»»
(** One run of the media tool:
    [ffmpeg(source).setStartTime(startTime).setDuration(duration).output(output)].
    Times are in milliseconds. *)
Record Extraction := {
  source : string;
  startTime : Z;
  duration : Z;
  output : string
}.

(** The multipart form posted to the transcription service. *)
Record Request := {
  authorization : string;
  file : Buffer;
  model : string;
  language : string;
  prompt : option string;
  response_format : string;
  timestamp_granularities : list string
}.

(** The files of the temporary directory, the runs of the media tool and the
    requests sent so far. *)
Record World := {
  files : gmap string Buffer;
  extractions : list Extraction;
  requests : list Request
}.

(** Computations that read and change the world and may throw; what was done
    before a throw stays done. *)
Definition M (A : Type) : Type := World -> Result A * World.

Definition ret {A} (a : A) : M A := fun w => (Ok a, w).
Definition throw {A} (message : string) : M A := fun w => (Throw message, w).
Definition bind {A B} (m : M A) (k : A -> M B) : M B :=
  fun w =>
    match m w with
    | (Ok a, w1) => k a w1
    | (Throw e, w1) => (Throw e, w1)
    end.

Notation "'let*' x ':=' m 'in' k" := (bind m (fun x => k))
  (at level 10, x name, m at level 100, k at level 200).

Definition writeFile (path : string) (data : Buffer) : M unit :=
  fun w => (Ok tt, {| files := <[path := data]> (files w);
                      extractions := extractions w; requests := requests w |}).

Definition readFile (path : string) : M Buffer :=
  fun w =>
    match files w !! path with
    | Some data => (Ok data, w)
    | None => (Throw "ENOENT: no such file or directory", w)
    end.

(** [rm(path, { force })] *)
Definition rm (path : string) (force : bool) : M unit :=
  fun w =>
    match files w !! path with
    | None =>
        if force then (Ok tt, w)
        else (Throw "ENOENT: no such file or directory", w)
    | Some _ =>
        (Ok tt, {| files := delete path (files w);
                   extractions := extractions w; requests := requests w |})
    end.

Inductive Format := vtt | json.

(** What [transcribeAudioSegment] returns: the cue-track text, or the JSON
    text of a response, held as the object it serialises. *)
Definition Doc (f : Format) : Type :=
  match f with
  | vtt => string
  | json => TranscriptionResponse
  end.

(** The outcome of the [ofetch] call: the body, or the error it throws with
    its [status], [message] and [data.error.message]. *)
Inductive Reply (f : Format) : Type :=
| Success (body : Doc f)
| Failure (status : option Z) (message : string) (dataMessage : option string).
Arguments Success {f} body.
Arguments Failure {f} status message dataMessage.

(** The result of [ffprobe]: an error, or the metadata with its optional
    duration. *)
Inductive Probe :=
| ProbeError (message : string)
| ProbeOk (formatDuration : option Z).

Definition DEFAULT_SYSTEM_PROMPT : string :=
  "This is a transcript about Vue.js and Nuxt.js, not Next.js. The content may include technical terms related to Vue, Nuxt, JavaScript, and web development.".

(** [extractTextFromVTT] *)
Definition twoDigitsColon (line : string) : bool :=
  match line with
  | String a (String b (String c _)) =>
      JS.isDigit a && JS.isDigit b && Ascii.eqb c ":"
  | _ => false
  end.

Definition extractTextFromVTT (vttText : string) : string :=
  let lines := JS.split LF vttText in
  JS.trim
    (foldl (fun text line =>
              if negb (JS.includes "-->" line) &&
                 negb (JS.startsWith "WEBVTT" line) &&
                 negb (String.eqb (JS.trim line) "") &&
                 negb (twoDigitsColon line)
              then text +:+ " " +:+ JS.trim line
              else text)
           "" lines).

(** [list.slice(-n)] *)
Definition sliceLast {A} (n : nat) (l : list A) : list A :=
  drop (length l - n) l.

Definition truthy {f : Format} : Doc f -> bool :=
  match f with
  | vtt => fun t => negb (String.eqb t "")
  | json => fun _ => true
  end.

Definition previousTextOf {f : Format} : Doc f -> string :=
  match f with
  | vtt => extractTextFromVTT
  | json => text
  end.

Definition combineTranscriptions {f : Format} : list (Doc f) -> Result (Doc f) :=
  match f with
  | vtt => fun ts => Ok (combineVTTTranscriptions ts)
  | json => combineJSONTranscriptions
  end.

Section Pipeline.

(** The collaborators: the temporary directory of the system, the duration
    probe, the clip extractor and the transcription service.  The service
    may answer the same request differently each time; its answer depends
    on the number of requests already sent. *)
Variable tmpdir : string.
Variable ffprobe : Buffer -> Probe.
Variable ffmpeg : Buffer -> Z -> Z -> Result Buffer.
Variable whisper : forall f : Format, nat -> Request -> Reply f.

Definition tempDir : string := tmpdir +:+ "/audio-segments".
Definition inputPath : string := tempDir +:+ "/input.mp3".
Definition outputPath : string := tempDir +:+ "/segment-%d.mp3".

(** The media tool reads [src], cuts [dur] milliseconds from [start] on
    and writes them to [out].  When the tool fails the source rejects inside
    the probe callback: the promise of [splitAudioFile] is never settled and
    the rejection, which no caller can catch, ends the process.  The model
    makes this a throw: either way the run yields no transcript.  What is
    stated about a caller that catches assumes that no extraction fails. *)
Definition runFfmpeg (src : string) (start dur : Z) (out : string) : M unit :=
  fun w =>
    let w1 := {| files := files w;
                 extractions := extractions w ++
                   [{| source := src; startTime := start; duration := dur;
                       output := out |}];
                 requests := requests w |} in
    match files w !! src with
    | None => (Throw "ffmpeg: no such file", w1)
    | Some data =>
        match ffmpeg data start dur with
        | Ok clip =>
            (Ok tt, {| files := <[out := clip]> (files w1);
                       extractions := extractions w1;
                       requests := requests w1 |})
        | Throw e => (Throw e, w1)
        end
    end.

(** [while (currentTime < duration) { ... }] of [splitAudioFile]; the
    current time advances by [SEGMENT_DURATION] each turn, so
    [splitFuel duration] turns are enough ([splitLoop_fuel]). *)
Fixpoint splitLoop (fuel : nat) (duration : Z) (segments : list string)
    (segmentIndex : Z) (currentTime : Z) : M (list string) :=
  match fuel with
  | O => ret segments
  | S fuel' =>
      if currentTime <? duration then
        let segmentPath := JS.replace "%d" (JS.toString segmentIndex) outputPath in
        let startTime := Z.max 0 (currentTime - SEGMENT_OVERLAP) in
        let* _ := runFfmpeg inputPath startTime SEGMENT_DURATION segmentPath in
        splitLoop fuel' duration (segments ++ [segmentPath])
          (segmentIndex + 1) (currentTime + SEGMENT_DURATION)
      else ret segments
  end.

Definition splitFuel (duration : Z) : nat :=
  S (Z.to_nat (duration / SEGMENT_DURATION)).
««
What you are asked to do ▸ What you give back should match the entries above exactly.

Exercise answer ▸
(** One run of the media tool:
    [ffmpeg(source).setStartTime(startTime).setDuration(duration).output(output)].
    Times are in milliseconds. *)
Record Extraction := {
  source : string;
  startTime : Z;
  duration : Z;
  output : string
}.

(** The multipart form posted to the transcription service. *)
Record Request := {
  authorization : string;
  file : Buffer;
  model : string;
  language : string;
  prompt : option string;
  response_format : string;
  timestamp_granularities : list string
}.

(** The files of the temporary directory, the runs of the media tool and the
    requests sent so far. *)
Record World := {
  files : gmap string Buffer;
  extractions : list Extraction;
  requests : list Request
}.

(** Computations that read and change the world and may throw; what was done
    before a throw stays done. *)
Definition M (A : Type) : Type := World -> Result A * World.

Definition ret {A} (a : A) : M A := fun w => (Ok a, w).
Definition throw {A} (message : string) : M A := fun w => (Throw message, w).
Definition bind {A B} (m : M A) (k : A -> M B) : M B :=
  fun w =>
    match m w with
    | (Ok a, w1) => k a w1
    | (Throw e, w1) => (Throw e, w1)
    end.

Notation "'let*' x ':=' m 'in' k" := (bind m (fun x => k))
  (at level 10, x name, m at level 100, k at level 200).

Definition writeFile (path : string) (data : Buffer) : M unit :=
  fun w => (Ok tt, {| files := <[path := data]> (files w);
                      extractions := extractions w; requests := requests w |}).

Definition readFile (path : string) : M Buffer :=
  fun w =>
    match files w !! path with
    | Some data => (Ok data, w)
    | None => (Throw "ENOENT: no such file or directory", w)
    end.

(** [rm(path, { force })] *)
Definition rm (path : string) (force : bool) : M unit :=
  fun w =>
    match files w !! path with
    | None =>
        if force then (Ok tt, w)
        else (Throw "ENOENT: no such file or directory", w)
    | Some _ =>
        (Ok tt, {| files := delete path (files w);
                   extractions := extractions w; requests := requests w |})
    end.

Inductive Format := vtt | json.

(** What [transcribeAudioSegment] returns: the cue-track text, or the JSON
    text of a response, held as the object it serialises. *)
Definition Doc (f : Format) : Type :=
  match f with
  | vtt => string
  | json => TranscriptionResponse
  end.

(** The outcome of the [ofetch] call: the body, or the error it throws with
    its [status], [message] and [data.error.message]. *)
Inductive Reply (f : Format) : Type :=
| Success (body : Doc f)
| Failure (status : option Z) (message : string) (dataMessage : option string).
Arguments Success {f} body.
Arguments Failure {f} status message dataMessage.

(** The result of [ffprobe]: an error, or the metadata with its optional
    duration. *)
Inductive Probe :=
| ProbeError (message : string)
| ProbeOk (formatDuration : option Z).

Definition DEFAULT_SYSTEM_PROMPT : string :=
  "This is a transcript about Vue.js and Nuxt.js, not Next.js. The content may include technical terms related to Vue, Nuxt, JavaScript, and web development.".

(** [extractTextFromVTT] *)
Definition twoDigitsColon (line : string) : bool :=
  match line with
  | String a (String b (String c _)) =>
      JS.isDigit a && JS.isDigit b && Ascii.eqb c ":"
  | _ => false
  end.

Definition extractTextFromVTT (vttText : string) : string :=
  let lines := JS.split LF vttText in
  JS.trim
    (foldl (fun text line =>
              if negb (JS.includes "-->" line) &&
                 negb (JS.startsWith "WEBVTT" line) &&
                 negb (String.eqb (JS.trim line) "") &&
                 negb (twoDigitsColon line)
              then text +:+ " " +:+ JS.trim line
              else text)
           "" lines).

(** [list.slice(-n)] *)
Definition sliceLast {A} (n : nat) (l : list A) : list A :=
  drop (length l - n) l.

Definition truthy {f : Format} : Doc f -> bool :=
  match f with
  | vtt => fun t => negb (String.eqb t "")
  | json => fun _ => true
  end.

Definition previousTextOf {f : Format} : Doc f -> string :=
  match f with
  | vtt => extractTextFromVTT
  | json => text
  end.

Definition combineTranscriptions {f : Format} : list (Doc f) -> Result (Doc f) :=
  match f with
  | vtt => fun ts => Ok (combineVTTTranscriptions ts)
  | json => combineJSONTranscriptions
  end.

Section Pipeline.

(** The collaborators: the temporary directory of the system, the duration
    probe, the clip extractor and the transcription service.  The service
    may answer the same request differently each time; its answer depends
    on the number of requests already sent. *)
Variable tmpdir : string.
Variable ffprobe : Buffer -> Probe.
Variable ffmpeg : Buffer -> Z -> Z -> Result Buffer.
Variable whisper : forall f : Format, nat -> Request -> Reply f.

Definition tempDir : string := tmpdir +:+ "/audio-segments".
Definition inputPath : string := tempDir +:+ "/input.mp3".
Definition outputPath : string := tempDir +:+ "/segment-%d.mp3".

(** The media tool reads [src], cuts [dur] milliseconds from [start] on
    and writes them to [out].  When the tool fails the source rejects inside
    the probe callback: the promise of [splitAudioFile] is never settled and
    the rejection, which no caller can catch, ends the process.  The model
    makes this a throw: either way the run yields no transcript.  What is
    stated about a caller that catches assumes that no extraction fails. *)
Definition runFfmpeg (src : string) (start dur : Z) (out : string) : M unit :=
  fun w =>
    let w1 := {| files := files w;
                 extractions := extractions w ++
                   [{| source := src; startTime := start; duration := dur;
                       output := out |}];
                 requests := requests w |} in
    match files w !! src with
    | None => (Throw "ffmpeg: no such file", w1)
    | Some data =>
        match ffmpeg data start dur with
        | Ok clip =>
            (Ok tt, {| files := <[out := clip]> (files w1);
                       extractions := extractions w1;
                       requests := requests w1 |})
        | Throw e => (Throw e, w1)
        end
    end.

(** [while (currentTime < duration) { ... }] of [splitAudioFile]; the
    current time advances by [SEGMENT_DURATION] each turn, so
    [splitFuel duration] turns are enough ([splitLoop_fuel]). *)
Fixpoint splitLoop (fuel : nat) (duration : Z) (segments : list string)
    (segmentIndex : Z) (currentTime : Z) : M (list string) :=
  match fuel with
  | O => ret segments
  | S fuel' =>
      if currentTime <? duration then
        let segmentPath := JS.replace "%d" (JS.toString segmentIndex) outputPath in
        let startTime := Z.max 0 (currentTime - SEGMENT_OVERLAP) in
        let* _ := runFfmpeg inputPath startTime SEGMENT_DURATION segmentPath in
        splitLoop fuel' duration (segments ++ [segmentPath])
          (segmentIndex + 1) (currentTime + SEGMENT_DURATION)
      else ret segments
  end.

Definition splitFuel (duration : Z) : nat :=
  S (Z.to_nat (duration / SEGMENT_DURATION)).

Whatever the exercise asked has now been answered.